Last week, our pre-kindergarten and kindergarten teachers put together an amazing hands on experience for our students called MET Town . This was a immersive and interactive experience for preschool and kindergarten to conclude the study unit about Community Workers. During the entire morning our students pretended to shop for groceries, put down a fire, eat in an Italian restaurant, send a letter to Santa, buy delicious ice cream in the ice cream shop, enjoy some yummy baked goods at the bakery, assist an injured friend at the hospital, do fingerprints at the police station and play with pets at the pet store.
Throughout this unit children learned about jobs in their town and about workers that help them every day. They found out why people have jobs, and how jobs impact their lives, families, and communities. They recognized the relationship between work and money, and were able to label goods and services.
We believe that dramatic play is an important part of learning for children of this age group. Children accept different roles and they act them out. It is an activity that let them cross the line of reality, and pretend to be someone different from themselves. This type of play is an integral part of the developmental learning process. Dramatic play enhances child development in four areas:
Language: Children learn to use language to explain their friends what they are doing. They learn to ask and answer questions and their vocabulary grows as they begin to use words appropriately to fit the role that they are playing.
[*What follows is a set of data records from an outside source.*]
(* ===== verification/CredsOps.v ===== *)
(** * Stored credentials: rows, clients and calls

    What a cluster or PBS server is stored as, the queries on those tables, the
    clients that are built from a row, the encryption of its secret, and the calls of
    the cluster routes, the PBS routes and the client cache as the constructors of
    [COp].

    AES-GCM and base64 are the class [Aead], with the key and whether it is one. A
    cached client is one value whoever holds it. The two client types of the source
    are one record with their kind. The error of a call is its text, except where
    the code asks more of it: [GetCluster] and the like answer whether there was no
    row, [PveError] what class it is of.

    The process of a call is its first argument where the call is to the memory of the
    process. [Respond] is what a route answers. [Declared permissions], the parsing of
    parameters and the body of a successful answer are left out, and so are log lines. *)

From S2P Require Import Prelude GoStrings ProxmoxApi Effects RbacEngine NetGuard.

Local Open Scope Z_scope.

(** ** Encryption *)

Class Aead := {
  key_valid : bool; b64_encode : string → string; b64_decode : string → option string;
  gcm_Seal : string → string → string; gcm_Open : string → string → option string }.

(** What AES-GCM and base64 are relied on for. *)
Class AeadLaws `{A : Aead} := {
  b64_roundtrip : ∀ s, b64_decode (b64_encode s) = Some s;
  b64_empty : b64_decode "" = Some "";
  gcm_roundtrip : ∀ nonce s, gcm_Open nonce (gcm_Seal nonce s) = Some s }.

Definition NonceSize : nat := 12.

Section crypto.
Context `{A : Aead}.

(** [crypto.Encrypt], by the nonce that was drawn. *)
Definition Encrypt (nonce plaintext : string) : string := b64_encode (nonce +:+ gcm_Seal nonce plaintext).

Definition Decrypt (encoded : string) : option string :=
  if negb key_valid then None
  else match b64_decode encoded with
       | None => None
       | Some data =>
           if (slen data <? NonceSize)%nat then None
           else gcm_Open (stake NonceSize data) (sdrop NonceSize data)
       end.
End crypto.

(** ** Rows *)

Record Cluster := {
  cl_ID : uuid; cl_Name : string; cl_ApiUrl : string; cl_TokenID : string; cl_TokenSecretEncrypted : string;
  cl_TlsFingerprint : string; cl_SyncIntervalSeconds : Z; cl_IsActive : bool; cl_CredentialSource : string;
  cl_BootstrapUserID : string; cl_BootstrapTokenName : string; cl_BootstrapCreatedUser : bool;
  cl_BootstrapCreatedAcl : bool }.

Record PbsServer := {
  pb_ID : uuid; pb_Name : string; pb_ApiUrl : string; pb_TokenID : string; pb_TokenSecretEncrypted : string;
  pb_ClusterID : option uuid; pb_TlsFingerprint : string }.

#[export] Instance Cluster_eq_dec : EqDecision Cluster.
Proof. solve_decision. Defined.
#[export] Instance PbsServer_eq_dec : EqDecision PbsServer.
Proof. solve_decision. Defined.

Record SshCredential := {
  sh_Username : string; sh_Port : Z; sh_AuthType : string; sh_EncryptedPassword : string;
  sh_EncryptedPrivateKey : string }.

Record UpdateClusterParams := {
  uc_Name : string; uc_ApiUrl : string; uc_TokenID : string; uc_TokenSecretEncrypted : string;
  uc_TlsFingerprint : string; uc_SyncIntervalSeconds : Z; uc_IsActive : bool }.

Definition createCluster (id : uuid) (p : UpdateClusterParams) (source userID tokenName : string) (createdUser createdAcl : bool) :
    Cluster := {|
  cl_ID := id; cl_Name := uc_Name p; cl_ApiUrl := uc_ApiUrl p; cl_TokenID := uc_TokenID p;
  cl_TokenSecretEncrypted := uc_TokenSecretEncrypted p; cl_TlsFingerprint := uc_TlsFingerprint p;
  cl_SyncIntervalSeconds := uc_SyncIntervalSeconds p; cl_IsActive := uc_IsActive p; cl_CredentialSource := source;
  cl_BootstrapUserID := userID; cl_BootstrapTokenName := tokenName; cl_BootstrapCreatedUser := createdUser;
  cl_BootstrapCreatedAcl := createdAcl |}.

Definition updated (p : UpdateClusterParams) (r : Cluster) : Cluster :=
  createCluster (cl_ID r) p (cl_CredentialSource r) (cl_BootstrapUserID r) (cl_BootstrapTokenName r)
    (cl_BootstrapCreatedUser r) (cl_BootstrapCreatedAcl r).

Definition pinned (fp : string) (r : Cluster) : Cluster := {|
  cl_ID := cl_ID r; cl_Name := cl_Name r; cl_ApiUrl := cl_ApiUrl r; cl_TokenID := cl_TokenID r;
  cl_TokenSecretEncrypted := cl_TokenSecretEncrypted r; cl_TlsFingerprint := fp;
  cl_SyncIntervalSeconds := cl_SyncIntervalSeconds r; cl_IsActive := cl_IsActive r;
  cl_CredentialSource := cl_CredentialSource r; cl_BootstrapUserID := cl_BootstrapUserID r;
  cl_BootstrapTokenName := cl_BootstrapTokenName r; cl_BootstrapCreatedUser := cl_BootstrapCreatedUser r;
  cl_BootstrapCreatedAcl := cl_BootstrapCreatedAcl r |}.

Definition unprovenanced (r : Cluster) : Cluster := {|
  cl_ID := cl_ID r; cl_Name := cl_Name r; cl_ApiUrl := cl_ApiUrl r; cl_TokenID := cl_TokenID r;
  cl_TokenSecretEncrypted := cl_TokenSecretEncrypted r; cl_TlsFingerprint := cl_TlsFingerprint r;
  cl_SyncIntervalSeconds := cl_SyncIntervalSeconds r; cl_IsActive := cl_IsActive r; cl_CredentialSource := "manual";
  cl_BootstrapUserID := ""; cl_BootstrapTokenName := ""; cl_BootstrapCreatedUser := false;
  cl_BootstrapCreatedAcl := false |}.

Record PbsParams := {
  pp_Name : string; pp_ApiUrl : string; pp_TokenID : string; pp_TokenSecretEncrypted : string;
  pp_ClusterID : option uuid; pp_TlsFingerprint : string }.

(** [createPBSServer], and [updatePBSServer], which sets the same columns *)
Definition pbs_row (id : uuid) (p : PbsParams) : PbsServer := {|
  pb_ID := id; pb_Name := pp_Name p; pb_ApiUrl := pp_ApiUrl p; pb_TokenID := pp_TokenID p;
  pb_TokenSecretEncrypted := pp_TokenSecretEncrypted p; pb_ClusterID := pp_ClusterID p;
  pb_TlsFingerprint := pp_TlsFingerprint p |}.

(** ** Clients *)

Inductive CacheKind := CacheKindPVE | CacheKindPBS | CacheKindAll.

#[export] Instance CacheKind_eq_dec : EqDecision CacheKind.
Proof. solve_decision. Defined.
#[export] Instance CacheKind_countable : Countable CacheKind.
Proof.
  refine (inj_countable' (λ k, match k with CacheKindPVE => 0 | CacheKindPBS => 1 | CacheKindAll => 2 end)%nat
            (λ n, match n with 0 => CacheKindPVE | 1 => CacheKindPBS | _ => CacheKindAll end)%nat _).
  by intros [].
Defined.

Record Client := {
  c_Kind : CacheKind; c_BaseURL : string; c_TokenID : string; c_TokenSecret : string; c_TLSFingerprint : string }.

(** [newAPIClient], for [NewClient] and [NewPBSClient] *)
Definition newAPIClient (kind : CacheKind) (url tokenID tokenSecret fp : string) : result string Client :=
  if bool_decide (url = "") then Err "proxmox: BaseURL is required"
  else if bool_decide (tokenID = "") then Err "proxmox: TokenID is required"
  else if bool_decide (tokenSecret = "") then Err "proxmox: TokenSecret is required"
  else Ok {| c_Kind := kind; c_BaseURL := TrimRight url ["/"%char]; c_TokenID := tokenID; c_TokenSecret := tokenSecret;
             c_TLSFingerprint := fp |}.

Record cacheEntry := { en_client : Client; en_builtAt : Z }.

(** A failed lookup keeps whether there was no row. *)
Inductive cache_error := NoSuchRow | BuildFailed (text : string).

(** [invalidateMessage] *)
Record invalidateMessage := { im_Kind : string; im_ID : string }.

(** ** What Proxmox is asked *)

Inductive pve_error := Forbidden | Mismatch | Unreachable | OtherError (text : string).

(** What onboarding mints with the password of the operator. *)
Record bootstrapRequest := {
  br_Username : string; br_Password : string; br_OTP : string; br_UserID : string; br_TokenName : string }.

Record clusterCredential := {
  cc_TokenID : string; cc_Secret : string; cc_Source : string; cc_UserID : string; cc_TokenName : string;
  cc_CreatedUser : bool; cc_CreatedACL : bool }.

Record StatusEntry := { se_Type : string; se_Name : string; se_IP : string }.

Inductive crequest : Type → Type :=
| GetClusterStatus : crequest (list StatusEntry)
| GetAccessUserTokens (user : string) : crequest (list string)
| DeleteAccessUser (user : string) : crequest unit
| DeleteAdministratorACL (user : string) : crequest unit
| DeleteAccessUserToken (user token : string) : crequest unit
| GetNodes : crequest (list string)
| FirstRequest (kind : CacheKind) (id : uuid) : crequest unit.

(** ** Calls *)

Inductive COp : Type → Type :=
| GetCluster (id : uuid) : COp (result bool Cluster)
| CreateCluster (p : UpdateClusterParams) (source userID tokenName : string) (createdUser createdAcl : bool) :
    COp (result string Cluster)
| UpdateCluster (id : uuid) (p : UpdateClusterParams) : COp (result string Cluster)
| UpdateClusterTLSFingerprint (id : uuid) (fp url : string) : COp (result string Z)
| ClearClusterCredentialProvenance (id : uuid) : COp (option string)
| DeleteCluster (id : uuid) : COp (result string (list uuid))
| CountClustersSharingBootstrapUser (id : uuid) (user : string) : COp (result string Z)
| ListActiveClusters : COp (result string (list Cluster))
| ListNodeEndpoints (id : uuid) : COp (result string (list NodeEndpoint))
| ListNodesByCluster (id : uuid) : COp (result string (list NodeEndpoint))
| UpsertNode (id : uuid) (name : string) : COp (option string)
| UpdateNodeAddress (id : uuid) (name address : string) : COp (option string)
| HasRunningJobForCluster (id : uuid) : COp (result string bool)
| ListCleanupPendingJobsForCluster (id : uuid) : COp (result string (list uuid))
| HasClusterSSHCredentials (id : uuid) : COp (result string bool)
| GetClusterSSHCredentials (id : uuid) : COp (result bool SshCredential)
| UpsertClusterSSHCredentials (id : uuid) (c : SshCredential) : COp (option string)
| DeleteClusterSSHCredentials (id : uuid) : COp (option string)
| ListSSHKnownHosts (id : uuid) : COp (result string (list string))
| DeleteSSHKnownHostsForCluster (id : uuid) : COp (option string)
| GetPBSServer (id : uuid) : COp (result bool PbsServer)
| CreatePBSServer (p : PbsParams) : COp (result string PbsServer)
| UpdatePBSServer (id : uuid) (p : PbsParams) : COp (result string PbsServer)
| DeletePBSServer (id : uuid) : COp (option string)
| ListActivePBSServers : COp (result string (list PbsServer))
| EncryptSecret (plaintext : string) : COp (result string string)
| LookupIPAddr (host : string) : COp (result string (list IP))
| DialLeaf (url : string) : COp (result reply string)
| Mint (url fp : string) (b : bootstrapRequest) : COp (result reply clusterCredential)
| RollbackMint (url : string) (c : clusterCredential) : COp (bool * bool)
| CPve {A} (c : Client) (r : crequest A) : COp (result pve_error A)
| CacheRead (process : nat) (kind : CacheKind) (id : uuid) : COp (option cacheEntry)
| CacheWrite (process : nat) (kind : CacheKind) (id : uuid) (e : cacheEntry) : COp unit
| CacheDrop (process : nat) (kind : CacheKind) (id : uuid) : COp unit
| FlightJoin (process : nat) (kind : CacheKind) (id : uuid) : COp bool
| FlightLand (process : nat) (kind : CacheKind) (id : uuid) (r : result cache_error Client) : COp unit
| FlightWait (process : nat) (kind : CacheKind) (id : uuid) : COp (result cache_error Client)
| Publish (m : invalidateMessage) : COp unit
| Receive (process : nat) : COp (option invalidateMessage)
| RequirePerm (action resource : string) (cluster : option uuid) : COp (option reply)
| InvalidateUser (user : uuid) : COp unit
| Audit (cluster : option uuid) (action : string) : COp unit
| TimeNow : COp Z
| Respond (r : reply) : COp unit.

Abbreviation cprog := (prog COp).
Definition cask {X} (e : COp X) : cprog X := call e.
Arguments cask {X} e : simpl never.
Cognitive: When children are playing in these types of games they use math skills, literacy skills, they also learn how to share ideas, and solve problems together and they recreate past experiences, which is a form of abstract thinking.
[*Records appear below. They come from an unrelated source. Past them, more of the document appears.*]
Definition set_cache (f : gmap slot cacheEntry → gmap slot cacheEntry) (m : CMem) : CMem :=
  {| m_cache := f (m_cache m); m_air := m_air m; m_landed := m_landed m; m_joined := m_joined m |}.

(** What an invalidation leaves. *)
Definition dropped (p : nat) (kind : CacheKind) (id : uuid) (c : gmap slot cacheEntry) : gmap slot cacheEntry :=
  match kind with
  | CacheKindAll => filter (λ kv, kv.1.1.1 ≠ p) c
  | _ => delete (p, kind, id) c
  end.

Definition join (i : nat) (k : slot) (m : CMem) (x : bool) (m' : CMem) : Prop :=
  match m_air m !! k with
  | Some n => x = false ∧
      m' = {| m_cache := m_cache m; m_air := m_air m; m_landed := m_landed m; m_joined := <[i := (k, n)]> (m_joined m) |}
  | None => x = true ∧ ∃ n, m_landed m !! (k, n) = None ∧
      m' = {| m_cache := m_cache m; m_air := <[k := n]> (m_air m); m_landed := m_landed m;
              m_joined := <[i := (k, n)]> (m_joined m) |}
  end.

(** The flight the thread has joined lands, and leaves the air where it is still the
    one of its slot. *)
Definition landed_air (f : slot * nat) (air : gmap slot nat) : gmap slot nat :=
  if bool_decide (air !! f.1 = Some f.2) then delete f.1 air else air.

Definition land (i : nat) (k : slot) (r : result cache_error Client) (m : CMem) (m' : CMem) : Prop :=
  ∃ n, m_joined m !! i = Some (k, n) ∧
    m' = {| m_cache := m_cache m; m_air := landed_air (k, n) (m_air m); m_landed := <[(k, n) := r]> (m_landed m);
            m_joined := m_joined m |}.

Section system.
Context `{A : Aead}.

(** How the tables may answer, and what they are after it. *)
Definition db_answer {X} (e : COp X) (d : CDb) : X → CDb → Prop :=
  match e in COp X return X → CDb → Prop with
  | GetCluster id => λ x d', d' = d ∧
      match x with Ok r => d_clusters d !! id = Some r | Err none => none = true → d_clusters d !! id = None end
  | CreateCluster p source userID tokenName createdUser createdAcl => λ x d',
      (∃ id, (id ∉ d_used d) ∧
         let r := createCluster id p source userID tokenName createdUser createdAcl in
         d' = add_cluster r d ∧ match x with Ok r' => r' = r | Err _ => True end) ∨
      (is_ok x = false ∧ d' = d)
  | UpdateCluster id p => λ x d',
      match d_clusters d !! id with
      | None => is_ok x = false ∧ d' = d
      | Some r =>
          (d' = set_clusters <[id := updated p r]> d ∧ match x with Ok r' => r' = updated p r | Err _ => True end) ∨
          (is_ok x = false ∧ d' = d)
      end
  | UpdateClusterTLSFingerprint id fp url => λ x d',
      match x with
      | Ok n => n = repinned_rows id url d ∧ d' = set_clusters (alter (repinned fp url) id) d
      | Err _ => d' = set_clusters (alter (repinned fp url) id) d ∨ d' = d
      end
  | ClearClusterCredentialProvenance id => written (set_clusters (alter unprovenanced id)) d
  | DeleteCluster id => λ x d', d' = deleteCluster id d ∨ (is_ok x = false ∧ d' = d)
  | HasClusterSSHCredentials id => λ x d', d' = d ∧ ∀ b, x = Ok b → b = bool_decide (is_Some (d_ssh d !! id))
  | GetClusterSSHCredentials id => λ x d', d' = d ∧
      match x with Ok c => d_ssh d !! id = Some c | Err none => none = true → d_ssh d !! id = None end
  | UpsertClusterSSHCredentials id c => λ x d',
      if bool_decide (is_Some (d_clusters d !! id)) then written (set_ssh <[id := c]>) d x d' else x ≠ None ∧ d' = d
  | DeleteClusterSSHCredentials id => written (set_ssh (delete id)) d
  | GetPBSServer id => λ x d', d' = d ∧
      match x with Ok r => d_pbs d !! id = Some r | Err none => none = true → d_pbs d !! id = None end
  | CreatePBSServer p => λ x d',
      (∃ id, (id ∉ d_used d) ∧ d' = add_pbs (pbs_row id p) d ∧ match x with Ok r => r = pbs_row id p | Err _ => True end) ∨
      (is_ok x = false ∧ d' = d)
  | UpdatePBSServer id p => λ x d',
      match d_pbs d !! id with
      | None => is_ok x = false ∧ d' = d
      | Some _ =>
          (d' = set_pbs <[id := pbs_row id p]> d ∧ match x with Ok r => r = pbs_row id p | Err _ => True end) ∨
          (is_ok x = false ∧ d' = d)
      end
  | DeletePBSServer id => written (set_pbs (delete id)) d
  | ListActiveClusters => λ x d', d' = d ∧
      ∀ rows, x = Ok rows → Forall (λ r, d_clusters d !! cl_ID r = Some r ∧ cl_IsActive r = true) rows
  | ListActivePBSServers => λ x d', d' = d ∧ ∀ rows, x = Ok rows → Forall (λ r, d_pbs d !! pb_ID r = Some r) rows
  | EncryptSecret s => λ x d', d' = d ∧
      ∀ c, x = Ok c → key_valid = true ∧ ∃ nonce, slen nonce = NonceSize ∧ c = Encrypt nonce s
  | _ => λ _ d', d' = d
  end.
Physical: children develop both gross and fine motor skills when pretending they are fire fighters or police officers running after the bad guys, for example. They also practice eye-hand coordination and visual discrimination every time they clean up the station to move to a new one.
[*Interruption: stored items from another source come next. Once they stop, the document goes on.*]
Lemma safe_SyncAllPBS i p s : csafe i (SyncAllPBS p) (λ _ _, True) s.
Proof.
  unfold SyncAllPBS. apply (csafe_step i _ _ (lists_pbs i) (λ _, True)); [done..| |].
  - apply (csafe_ask i ListActivePBSServers (λ _, True)); [done..|apply grows_lists_pbs|done|].
    intros s1 x now d m HI _ [_ Hx] _ rows r -> Hin. specialize (Hx rows eq_refl). rewrite Forall_forall in Hx.
    split; [apply grows_known, row_known; [done|by apply (ci_pbs _ HI (pb_ID r)), Hx]|].
    apply heard_now. simpl. apply list_elem_of_fmap. by exists r.
  - intros [rows|e] s' Hl _; [|by apply csafe_true].
    eapply safe_mono; [|apply (lsafe_each _ _ _ _ _ creds_log i rows _ (lists_pbs i (Ok rows))); [apply grows_lists_pbs| |done]]; [done|].
    intros r s1 Hin Hl1. apply safe_use_client, safe_pbsProxmoxClient. by apply (Hl1 rows r eq_refl).
Qed.

(** ** The routes *)

(** A part that may refuse, and the rest where it does not. *)
Lemma csafe_refuse i (p : cprog (option reply)) (k : cprog reply) (P : list centry → Prop) s :
  grows P → P (y_log s) → cfree p → (∀ s', P (y_log s') → csafe i k (λ _ _, True) s') →
  csafe i (bind p (λ refused, unless_refused refused k)) (λ _ _, True) s.
Proof.
  intros HP Hs Hp Hk. apply (csafe_free i _ _ P); [done..|]. intros [r|] s' Hs'; simpl; [by apply csafe_true|by apply Hk].
Qed.

(** What a write that was answered leaves: what was stored is saved with the secret that was encrypted. *)
Lemma saved_now i now {X} (e : COp X) x l kind url c secret :
  stored_of (Ev e x) = Some (kind, url, c) → encrypted_by i secret c l → saved kind url c secret (Cen i now (Ev e x) :: l).
Proof. intros Hs He. exists [], (Cen i now (Ev e x)), l. by split. Qed.

Lemma safe_resolve i req b s : csafe i (resolve_credential req b) (λ _ _, True) s.
Proof. apply csafe_true. unfold resolve_credential. go_free. Qed.

Lemma cred_safe_Create i req s : csafe i (Create req) (λ _ _, True) s.
Proof.
  unfold Create. destruct (checked_create req) as [b|r]; [|by apply csafe_true].
  apply (csafe_refuse i _ _ (λ _, True)); [done..|go_free|]. intros s1 _.
  apply (csafe_step i _ _ (λ _ _, True) (λ _, True)); [done..|apply safe_resolve|]. intros [cred|r] s2 _ _; [|by apply csafe_true].
  apply (csafe_step i _ _ (encrypts i (cc_Secret cred)) (λ _, True)); [done..|apply safe_Encrypt|].
  intros [c|e] s3 Henc _; [|by apply csafe_true].
  set (p := {| uc_Name := _; uc_ApiUrl := cr_APIURL req; uc_TokenID := _; uc_TokenSecretEncrypted := c; uc_TlsFingerprint := _;
               uc_SyncIntervalSeconds := _; uc_IsActive := _ |}).
  apply (csafe_step i _ _ (λ _, saved CacheKindPVE (cr_APIURL req) c (cc_Secret cred)) (λ _, True)); [done..| |].
  { apply (csafe_ask i (CreateCluster p _ _ _ _ _) (encrypted_by i (cc_Secret cred) c) (λ _, saved CacheKindPVE (cr_APIURL req) c (cc_Secret cred))).
    - apply grows_encrypted_by.
    - by apply Henc.
    - intros. apply grows_saved.
    - intros l Hl. right. by exists (cc_Secret cred).
    - intros s4 x now d m _ Hl _ _. by apply (saved_now i now (CreateCluster p _ _ _ _ _)). }
  intros [r|e] s4 Hsv _; [|apply csafe_true; unfold create_failed; go_free].
  apply (csafe_free i _ _ (saved CacheKindPVE (cr_APIURL req) c (cc_Secret cred))); [apply grows_saved|done|go_free|]. intros _ s5 Hs5.
  apply (csafe_step i _ _ (λ _ _, True) (λ _, True)); [done..|apply (safe_test i _ _ _ _ (λ _, True)); [done..|by eauto]|].
  intros entries s6 _ _. apply csafe_true. go_free.
Qed.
Social Emotional: children learn to cooperate, negotiate, to solve problems and cope with different experiences that can appear when they are playing with other children. They also learn to control their impulses, share and have empathy for others around them.
Today was an amazing day for our students, while they were playing with their friends and teachers they, discovered, created, improvised and imagined about the world and the people around them! Thank you to our teachers for putting together such an amazing event.